There's no point explaining anything to him at this age in relation to unwanted behaviour such as hairpulling. He's doing it for attention, not in a deliberate way but just because he knows it always gets a reaction from you and he's almost compelled to try it again.. You need to stop him from doing it by physically removing his hand, preferably before he starts, very calmly and without reacting, just say "no hair pulling". If cleaning teeth hold his arms down with your other hand, if putting shoes on keep your head away, your arms are much longer than his, etc. You could also give him something to hold at those times if that would distract him.

I would also discuss with him at a calm time when he's in a good mood that you want him to not pull your hair all day today and praise him for not doing so. You may find he proudly says to you later "mummy I'm not pulling your hair today" (shortly before he then inevitably does, but at least it shows he's thinking about it!)

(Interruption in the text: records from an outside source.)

(** What the loop returns is the start node, the current node or one of its
    ancestors. *)
Lemma loop_result startNode :
  forall ups cur r,
    ancestorLoop startNode cur ups = Some r ->
    (r = startNode /\ has targetAncestorTypes (type (focus startNode)) = true)
    \/ (r = mkCursor cur ups
        /\ (has targetAncestorTypes (type cur) = true
            \/ isExport (type cur) = true))
    \/ In r (ancestorsOf ups).
Proof.
  induction ups as [|[s par] ups IH]; intros cur r H; cbn [ancestorLoop] in H;
    [discriminate|].
  destruct (has targetAncestorTypes (type cur)
            && has validParentContextTypes (type par)) eqn:E1.
  { apply andb_prop in E1. destruct E1 as [E1 _].
    destruct (isExport (type par)); injection H as <-.
    - right. right. simpl. now left.
    - right. left. auto. }
  destruct (isExport (type cur) && declaresTarget cur) eqn:E2.
  { apply andb_prop in E2. destruct E2 as [E2 _]. injection H as <-.
    right. left. auto. }
  destruct (type par =? "Program").
  { destruct (has targetAncestorTypes (type (focus startNode))) eqn:E3;
      [|discriminate].
    injection H as <-. left. auto. }
  apply IH in H. destruct H as [H|[[-> _]|H]]; [now left| |];
    right; right; simpl; auto.
Qed.

Lemma isExport_cases t :
  isExport t = true ->
  t = "ExportNamedDeclaration" \/ t = "ExportDefaultDeclaration".
Proof.
  unfold isExport. intros H. apply orb_prop in H.
  destruct H as [H|H]; apply String.eqb_eq in H; auto.
Qed.

Lemma isExport_valid t :
  isExport t = true -> has validParentContextTypes t = true.
Proof. intros H. apply isExport_cases in H. destruct H; subst; reflexivity. Qed.

Lemma isExport_not_target t :
  isExport t = true -> has targetAncestorTypes t = false.
Proof. intros H. apply isExport_cases in H. destruct H; subst; reflexivity. Qed.

Lemma classMemberChain_climbs a chain sb body :
  type (focus a) = "TSTypeAnnotation" -> classMemberChain chain = true ->
  type body = "ClassBody" ->
  climbs (focus a) (chain ++ [(sb, body)]) = true
  /\ topOf (focus a) (chain ++ [(sb, body)]) = body.
Proof.
  intros Ha Hc Hb. split.
  2:{ unfold topOf. rewrite map_app. simpl. apply last_last. }
  assert (P : forall t, isParameterKind t = true ->
                        has targetAncestorTypes t = false
                        /\ isExport t = false /\ (t =? "Program") = false).
  { intros t H. unfold isParameterKind, has in H. simpl in H.
    repeat (apply orb_prop in H; destruct H as [H|H]);
      try discriminate; apply String.eqb_eq in H; subst; auto. }
  destruct chain as [|[s1 n1] [|[s2 n2] [|[s3 n3] [|[s4 n4] [|]]]]];
    simpl in Hc; try discriminate; destruct s1; try discriminate;
    try (destruct s2; try discriminate);
    try (destruct s3; try discriminate);
    repeat match goal with
           | H : _ && _ = true |- _ => apply andb_prop in H; destruct H
           end;
    repeat match goal with
           | H : (_ =? _) = true |- _ => apply String.eqb_eq in H
           | H : isParameterKind _ = true |- _ =>
               apply P in H; destruct H as (? & ? & ?)
           end;
    cbn [app climbs]; unfold inert;
    repeat match goal with
           | H : type _ = _ |- _ => rewrite H
           | H : has _ _ = _ |- _ => rewrite H
           | H : isExport _ = _ |- _ => rewrite H
           | H : (_ =? _) = false |- _ => rewrite H
           end;
    reflexivity.
Qed.

Ltac case_bool :=
  match goal with
  | |- context [if ?b then _ else _] => destruct b eqn:?
  | |- context [match ?o with Some _ => _ | None => _ end] => destruct o eqn:?
  end; simpl in *; try discriminate; try reflexivity.

(** ** Positions play no part *)

(** The rule reads [loc] in the text of a console warning only, which is not
    part of what it reports. *)

Section Relocation.

Variable g : SourceLocation -> SourceLocation.




































End Relocation.


(** ** The expectations of the repository's tests *)

(** [let cfg: { host: string; port: number };] *)
Lemma test_cfg :
  map (fun f => applyFix (f_fix f) cfg_text) (runRule cfg_text cfg_program)
  = [ ("type CfgType = { host: string; port: number };" ++ nl ++ nl
       ++ "let cfg: CfgType;")%string ].
Proof. reflexivity. Qed.

(** [class D { constructor(p: { x: number }) {} }] *)
Lemma test_constructor_parameter :
  map (fun f => applyFix (f_fix f) ctor_text) (runRule ctor_text ctor_program)
  = [ ("type PType = { x: number };" ++ nl ++ nl
       ++ "class D { constructor(p: PType) {} }")%string ].
Proof. reflexivity. Qed.

(** The names the tests expect for [fetchData], [PureSendButton] and
    [export const getConfig = (): {...} => ...]. *)
Lemma test_names :
  deriveTypeName fetchData_annotation = "FetchDataReturnType"
  /\ deriveTypeName sendButton_annotation = "PureSendButtonProps"
  /\ toPascalCase (Some "getConfig") = "GetConfig"
  /\ toPascalCase (Some "my_config") = "MyConfig".
Proof. repeat split; reflexivity. Qed.

(** ** The claims *)



(** C2, at the input where the code fails it: in
    [[
function f(cfg: {
  a: number;
} = d) {}
    ]]
    the parameter of the function is annotated with an object-type literal
    that spans three lines, and the run reports nothing.  The parameter has a
    default value, so it is an [AssignmentPattern] with the annotation on its
    left side, and the handler of functions reads the [typeAnnotation] of
    the parameter itself and of the parameter of a parameter property
    only. *)
Theorem default_valued_parameter_not_reported :
  In defaultMultiline_function (walk [] defaultMultiline_program)
  /\ isFunction (type (focus defaultMultiline_function)) = true
  /\ map (fun p => type (focus p)) (paramsOf defaultMultiline_function)
     = ["AssignmentPattern"]
  /\ path defaultMultiline_annotation
     = s_typeAnnotation :: s_other 0 :: s_params 0
       :: path defaultMultiline_function
  /\ literalOf defaultMultiline_annotation = Some defaultMultiline_literal
  /\ spansMultipleLines (focus defaultMultiline_literal) = true
  /\ visit defaultMultiline_text defaultMultiline_function = []
  /\ runRule defaultMultiline_text defaultMultiline_program = [].
Proof.
  split; [vm_compute; auto|]. repeat split; reflexivity.
Qed.

(** C3: the object-type literal on the right of a type alias, and the body
    of an interface declaration, are the node of no finding, on however many
    lines they stand; and no finding is keyed anywhere inside them either,
    as long as they hold no node a handler is registered for. *)
Theorem definition_body_not_flagged (sourceCode : string) (program : Node)
    (declaration body : Cursor) (f : Finding) :
  In body (walk [] program) ->
  parent body = Some declaration ->
  (type (focus declaration) = "TSTypeAliasDeclaration"
   /\ sitsUnder s_typeAnnotation body = true
   /\ type (focus body) = "TSTypeLiteral")
  \/ (type (focus declaration) = "TSInterfaceDeclaration"
      /\ exists j, sitsUnder (s_other j) body = true) ->
  In f (runRule sourceCode program) ->
  path (f_node f) <> path body
  /\ (unselected body = true -> forall e, path (f_node f) <> e ++ path body).
Proof.
  intros Hb Hpar Hkind Hf. apply in_walk in Hb.
  assert (Hself : path (f_node f) <> path body).
  { intros E.
    apply (same_path_same_node _ _ _ _ (finding_reaches _ _ _ Hf) Hb) in E.
    destruct (finding_parent _ _ _ Hf) as (a & Ha & Hta).
    rewrite E, Hpar in Ha. injection Ha as ->.
    destruct Hkind as [[Hd _]|[Hd _]]; rewrite Hd in Hta; discriminate. }
  split; [exact Hself|]. intros Hun e E.
  destruct (flagged_from_above _ _ _ _ _ Hb Hun Hf E)
    as (q & a & w & pre & Ra & Hl & Hw & HwX & -> & Hs).
  assert (Hhead : exists s rest, path body = s :: rest).
  { unfold parent in Hpar. unfold path.
    destruct (up body) as [|[s p] u]; [discriminate|].
    exists s, (map fst u). reflexivity. }
  destruct Hhead as (s & rest & Hp).
  assert (Huniq : forall s', sitsUnder s' body = true -> s' = s).
  { intros s' H. apply sitsUnder_path in H. destruct H as [r H].
    congruence. }
  destruct w as [|s0 w]; [now apply Hw|].
  rewrite Hp in HwX. injection HwX as <- _.
  destruct Hkind as [(Hd & Hunder & Hty)|(Hd & j & Hunder)];
    apply Huniq in Hunder; subst s.
  - pose proof (literalOf_path _ _ Hl) as Hla.
    destruct e as [|x [|y e]].
    + now apply Hself.
    + assert (x = s_typeAnnotation)
        by (destruct Hs as [Hs|[Hs|[Hs|[[i Hs]|[i Hs]]]]]; simpl in Hs;
            congruence).
      subst x. rewrite Hla in E. injection E as E.
      apply (same_path_same_node _ _ _ _ Ra Hb) in E. subst a.
      apply literalOf_spec in Hl. destruct Hl as (Hl & _). congruence.
    + destruct Hs as [Hs|[Hs|[Hs|[[i Hs]|[i Hs]]]]];
        destruct e as [|z [|z' e]]; simpl in Hs; try discriminate;
        destruct e; discriminate.
  - assert (Hin : In (s_other j) (e ++ s_other j :: w))
      by (apply in_or_app; right; now left).
    destruct Hs as [Hs|[Hs|[Hs|[[i Hs]|[i Hs]]]]]; rewrite Hs in Hin;
      simpl in Hin; intuition discriminate.
Qed.

Lemma definition_body_not_flagged_witness :
  let f := mkFinding wrapper_cfg_literal "inlineType"
             (fixOf wrapper_text wrapper_cfg_annotation wrapper_cfg_literal) in
  In wrapper_literal (walk [] wrapper_program)
  /\ parent wrapper_literal = Some wrapper_alias
  /\ type (focus wrapper_alias) = "TSTypeAliasDeclaration"
  /\ sitsUnder s_typeAnnotation wrapper_literal = true
  /\ type (focus wrapper_literal) = "TSTypeLiteral"
  /\ spansMultipleLines (focus wrapper_literal) = true
  /\ In f (runRule wrapper_text wrapper_program)
  /\ unselected wrapper_literal = true
  /\ path (f_node f) <> path wrapper_literal
  /\ forall e, path (f_node f) <> e ++ path wrapper_literal.
Proof.
  cbv zeta.
  assert (H1 : In wrapper_literal (walk [] wrapper_program))
    by (vm_compute; auto 10).
  assert (H2 : parent wrapper_literal = Some wrapper_alias) by reflexivity.
  assert (H3 : In (mkFinding wrapper_cfg_literal "inlineType"
                     (fixOf wrapper_text wrapper_cfg_annotation
                        wrapper_cfg_literal))
                  (runRule wrapper_text wrapper_program))
    by (vm_compute; auto).
  assert (H4 : unselected wrapper_literal = true) by reflexivity.
  pose proof (definition_body_not_flagged wrapper_text wrapper_program
                wrapper_alias wrapper_literal _ H1 H2
                (or_introl (conj eq_refl (conj eq_refl eq_refl))) H3)
    as [Ha Hb].
  repeat (split; [first [assumption|reflexivity]|]).
  exact (Hb H4).
Defined.

(** C4: a fix, when a finding has one, is two edits: the text
    [type <Name> = <text of the literal>;] and a blank line, inserted at the
    first character of the insertion anchor, and the range of the literal
    replaced by [<Name>], with the name derived from the annotation in both. *)
Theorem fix_inserts_alias_and_replaces_literal (sourceCode : string)
    (program : Node) (f : Finding) (edits : list Fix) :
  In f (runRule sourceCode program) ->
  f_fix f = Some edits ->
  exists a anchor,
    parent (f_node f) = Some a
    /\ findInsertionPointAncestor a = Some anchor
    /\ edits =
       [ mkFix (fst (range (focus anchor)), fst (range (focus anchor)))
           ("type " ++ deriveTypeName a ++ " = "
            ++ substring (fst (range (focus (f_node f))))
                 (snd (range (focus (f_node f)))
                  - fst (range (focus (f_node f)))) sourceCode
            ++ ";" ++ nl ++ nl)%string;
         mkFix (range (focus (f_node f))) (deriveTypeName a) ].
Proof.
  intros Hf Hfix. apply finding_origin in Hf.
  destruct Hf as (q & a & _ & _ & Hl & Ef). rewrite Ef in Hfix.
  simpl in Hfix. unfold fixOf in Hfix.
  destruct (findInsertionPointAncestor a) as [anchor|] eqn:Ea;
    [|discriminate].
  injection Hfix as <-. exists a, anchor.
  split; [apply literalOf_parent, Hl|]. split; [exact Ea|].
  unfold insertTextBefore, replaceText, getText. reflexivity.
Qed.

In terms of tantrums it's so hard when they are tired. I think it's a case of avoiding triggers as much as possible, so moving mealtimes earlier so they eat before they get too hungry/tired, don't bother with baths or changes of clothes unless it's desperate, even teeth cleaning I wouldn't force if they are really protesting. Literally just a clean nappy and 1 story and into bed. If they are tantrumming it's an expression of their feelings, if it's a result of being tired then into bed asap is probably the best response, otherwise if tantrum is a result of not being allowed to do something/have something I would generally leave him to it, periodically offering a cuddle.. I don't think there's a magic answer and I'm sure things will improve with time. I suggest Janet Lansbury for some easy reading on managing difficult behaviours. There are free articles on her webpage.